Recientemente, pude encontrar otra curiosa noticia en otro periódico de tirada nacional: “se busca compañero de habitación, pero que trabaje por la noche y no venga”. Noticia realmente peculiar, por llamarla de alguna forma, pero que no deja de poner sobre la mesa el gran problema de la vivienda en nuestro país.

Esta introducción me lleva a reflexionar sobre el derecho a disfrutar de una vivienda digna por parte de todos los ciudadanos de nuestro país, de Europa, y, si fuere posible, del mundo.

En nuestro país nos encontramos con un proyecto de Ley de Vivienda presentado en el Congreso de los Diputados el 5 de febrero de 2021; ha transcurrido un año y todavía desconocemos el momento en que pueda ser aprobado. Es un proyecto que desde mi punto de vista adolece de un problema serio de constitucionalidad. En este sentido, nuestro Tribunal Constitucional será el encargado de revisarlo en su momento y, si así lo estima oportuno, dictar sentencia sobre la constitucionalidad de esta norma. Aunque ciertos altos cargos en conferencias públicas hacen referencia a que la competencia del proyecto de Ley de Vivienda se basa en el derecho de propiedad, que sí es competencia del Estado, bajo mi punto de vista, esto no es así, ya que la competencia en materia de la Ordenación del Territorio y la Vivienda del artículo 149 y siguientes de la Constitución Española la tienen las comunidades autónomas. De ahí que miremos con gran detenimiento los desarrollos normativos autonómicos en materia de vivienda.

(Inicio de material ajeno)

(** * Further properties on the concrete instances *)

Section MoreWitnesses.
Import Toy.

Lemma run_calc_session_config_witness :
  atoms_store world1 !! 1%positive
    = Some {| geometry := 10; calc := Some 1%positive |} ∧
  session_as_configured 1%positive None true false world1 ∧
  session_as_configured 1%positive (Some "") false true world1.
Proof.
  assert (atoms_store world1 !! 1%positive
          = Some {| geometry := 10; calc := Some 1%positive |}) as Ho
    by (vm_compute; reflexivity).
  split; [exact Ho|].
  split; eapply run_calc_session_config; first [ exact Ho | vm_compute; reflexivity ].
Defined.

Lemma run_calc_propagates_witness :
  atoms_store world1 !! 1%positive
    = Some {| geometry := 10; calc := Some 1%positive |} ∧
  outcome_propagated 1%positive None true false world1.
Proof.
  assert (atoms_store world1 !! 1%positive
          = Some {| geometry := 10; calc := Some 1%positive |}) as Ho
    by (vm_compute; reflexivity).
  split; [exact Ho|].
  eapply run_calc_propagates; first [ exact Ho | vm_compute; reflexivity ].
Defined.

Lemma run_calc_solver_sees_deep_copy_witness :
  ∃ before rs after,
    Called (CGetPotentialEnergy 2%positive) before rs after
      ∈ (run (run_calc 1%positive None true false) world1).2.2 ∧
    atoms_store world1 !! 2%positive = None ∧
    atoms_store before !! 1%positive
      = Some {| geometry := 10; calc := Some 1%positive |}.
Proof.
  eexists _, _, _.
  eassert (Called (CGetPotentialEnergy 2%positive) _ _ _
             ∈ (run (run_calc 1%positive None true false) world1).2.2) as Hin.
  { eapply list_elem_of_lookup_2 with (i := 1%nat). vm_compute. reflexivity. }
  split; [exact Hin|].
  eassert (atoms_store world1 !! 1%positive = Some _) as Ho
    by (vm_compute; reflexivity).
  eassert (calc_store world1 !! 1%positive = Some _) as Hco
    by (vm_compute; reflexivity).
  destruct (run_calc_solver_sees_deep_copy 1%positive None true false world1
              _ 1%positive _ 2%positive _ _ _ Ho eq_refl Hco Hin)
    as (Hfresh & Horig & _).
  split; [exact Hfresh | exact Horig].
Defined.

Lemma cascade_with_volume_relax_witness :
  QMOFMaker_volume_relax ToyVolume.qmof_job = true ∧
  entered (run (QMOFMaker_make ToyVolume.qmof_job 1%positive) world0).2.2
    = ["prerelax"; "loose_relax_positions"; "loose_relax_volume"; "double_relax"] ∧
  map trigger (solver_runs (run (QMOFMaker_make ToyVolume.qmof_job 1%positive) world0).2.2)
    = [ByOptimizer; ByRunCalc; ByRunCalc; ByRunCalc; ByRunCalc].
Proof.
  split; [reflexivity|].
  destruct (cascade_with_volume_relax ToyVolume.qmof_job 1%positive world0 eq_refl)
    as (_ & _ & Hok).
  eapply Hok. vm_compute. reflexivity.
Defined.

Lemma prerelax_in_place_witness :
  (run (prerelax 1%positive None None (PFloat 50 (-1))) world0).1 = inr 1%positive ∧
  ∃ s, solver_runs (run (prerelax 1%positive None None (PFloat 50 (-1))) world0).2.2
         = [s] ∧
       receiver s = 1%positive.
Proof.
  assert ((run (prerelax 1%positive None None (PFloat 50 (-1))) world0).1
          = inr 1%positive) as Hr by (vm_compute; reflexivity).
  split; [exact Hr|].
  destruct (proj2 (proj2 (prerelax_in_place 1%positive None None (PFloat 50 (-1))
                            world0)) _ Hr) as (_ & s & Hs & Hrec & _).
  exists s. split; [exact Hs | exact Hrec].
Defined.

End MoreWitnesses.

Section WitnessesAse.
Import ToyAse.

(** C1, where the code departs from it: the first stage resolves the grid
    of a calculator that was given none, the tuple [(1, 1, 1)], and the
    second stage resolves [[2, 2, 2]]; the test [kpts1 == [1, 1, 1]] of
    [DoubleRelaxJob.make] is false for the tuple, and the second solver
    invocation runs on the calculator as the wrapper resolved it, with no
    [istart]. *)
Lemma restart_directive_missed_for_tuple :
  ∃ c1 c2 s2 g,
    resolved_calcs ToyAse.double_trace = [Some c1; Some c2] ∧
    kpts c1 = KTuple [1; 1; 1] ∧
    kpts c2 = KList [2; 2; 2] ∧
    solver_runs ToyAse.double_trace !! 1%nat = Some s2 ∧
    given s2 = Some (g, Some c2) ∧
    PyDict.get "istart" (directives c2) = None.
Proof.
  eexists _, _, _, _. split_and!; vm_compute; reflexivity.
Qed.

End WitnessesAse.

Section WitnessesWithoutCwd.
Import ToyNoCwd.

Lemma run_calc_without_working_directory_witness :
  atoms_store Toy.world0 !! 1%positive = Some {| geometry := 10; calc := None |} ∧
  dir_or_cwd None (ext Toy.world0) = inl "FileNotFoundError" ∧
  (run (run_calc 1%positive None true false) Toy.world0).1
    = inl (External "FileNotFoundError") ∧
  (run (run_calc 1%positive None true false) Toy.world0).2.2 = [].
Proof.
  assert (atoms_store Toy.world0 !! 1%positive
          = Some {| geometry := 10; calc := None |}) as Ho
    by (vm_compute; reflexivity).
  split; [exact Ho|]. split; [reflexivity|].
  destruct (run_calc_without_working_directory 1%positive None true false
              Toy.world0 _ "FileNotFoundError" Ho) as (Hr & Htr & _);
    [by intros c [=] | reflexivity |].
  split; [exact Hr | exact Htr].
Defined.

End WitnessesWithoutCwd.

Section WitnessesWithoutAtoms.
Import ToyNoAtoms.

Lemma DoubleRelaxJob_summary_without_atoms_witness :
  ∃ a s,
    summaries (run (DoubleRelaxJob_make Toy.double_job 1%positive) Toy.world0).2.2
      !! 0%nat = Some (a, s) ∧
    summary_atoms s = None ∧
    (run (DoubleRelaxJob_make Toy.double_job 1%positive) Toy.world0).1
      = inl (KeyError "atoms").
Proof.
  eexists _, _.
  eassert (summaries (run (DoubleRelaxJob_make Toy.double_job 1%positive) Toy.world0).2.2
             !! 0%nat = Some (_, _)) as Hs by (vm_compute; reflexivity).
  split; [exact Hs|]. split; [reflexivity|].
  exact (proj1 (DoubleRelaxJob_summary_without_atoms Toy.double_job 1%positive
                  Toy.world0 _ _ Hs eq_refl)).
Defined.

End WitnessesWithoutAtoms.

Me parece que todas las afirmaciones que se están haciendo por los distintos grupos políticos en relación con limitar los intereses de las hipotecas a interés variable o con señalar zonas tensionadas en los cuales no se pueda fijar un alquiler más alto de una media estimada por la autoridad competente, lo único que hace es distraer el verdadero problema, que es poner todos los medios necesarios para que el ciudadano español tenga acceso a una vivienda digna.

Para obtener todos los resultados anteriormente expuestos y conseguir que el derecho a la vivienda sea un derecho real y efectivo en nuestro país debemos tener en cuenta una serie de consideraciones y posibles reformas:

En primer lugar, como ya he mencionado, en la redacción de la citada norma se habrá de procurar no invadir competencias autonómicas que luego el Tribunal Constitucional se encargaría de declarar nulas y, por lo tanto, produciendo una gran inseguridad jurídica.

Por otro lado, es necesaria una reformar del sistema urbanístico español. Sin duda, una reforma de la Administración urbanística, permitiendo que tenga más protagonismo la declaración responsable y que se pueda edificar en aquellos suelos urbanos aptos para la edificación sin demasiadas trabas administrativas.

También son necesarias modificaciones en relación a los suelos urbanizables: se deberían calificar aquellos suelos urbanizables con la dimensión suficiente para ser edificados en un corto plazo (es decir, que no medien años entre la calificación del suelo como urbanizable y el inicio de su construcción). Asimismo, la regulación de estudios económicos financieros que hagan viable la calificación urbanística de los suelos urbanizables aptos para ser edificados.

Por último, no debemos olvidarnos de la hipoteca, una figura jurídica especialmente importante en el proceso de urbanización y, sobre todo, de edificación; la gran mayoría de los españoles tenemos una vivienda en propiedad gracias al derecho real de hipoteca.

Recientemente, José Ignacio Goirigolzarri, presidente de CaixaBank decía expresamente “no debemos tocar demasiado la hipoteca, es un derecho real importante en nuestro estado de derecho”.

Para concluir, y en previsión de que no se aprobará definitivamente por el Congreso de los Diputados y el Senado la Ley de Vivienda, quiero destacar que, a pesar de que la competencia le corresponde a las comunidades autónomas, no debemos en ningún caso olvidar las competencias municipales en materia de vivienda.

La Administración más próxima al ciudadano es la administración local, aquella administración que permite se puedan realizar realojos y desarrollar suelos urbanizables.

Creo que tiene que ser esta administración local -bien sea directamente por los ayuntamientos, bien sea a través de sus empresas públicas o entes instrumentales- la que debe fomentar la rehabilitación, regeneración y renovación urbana de las viviendas y los barrios de su respectivo municipio.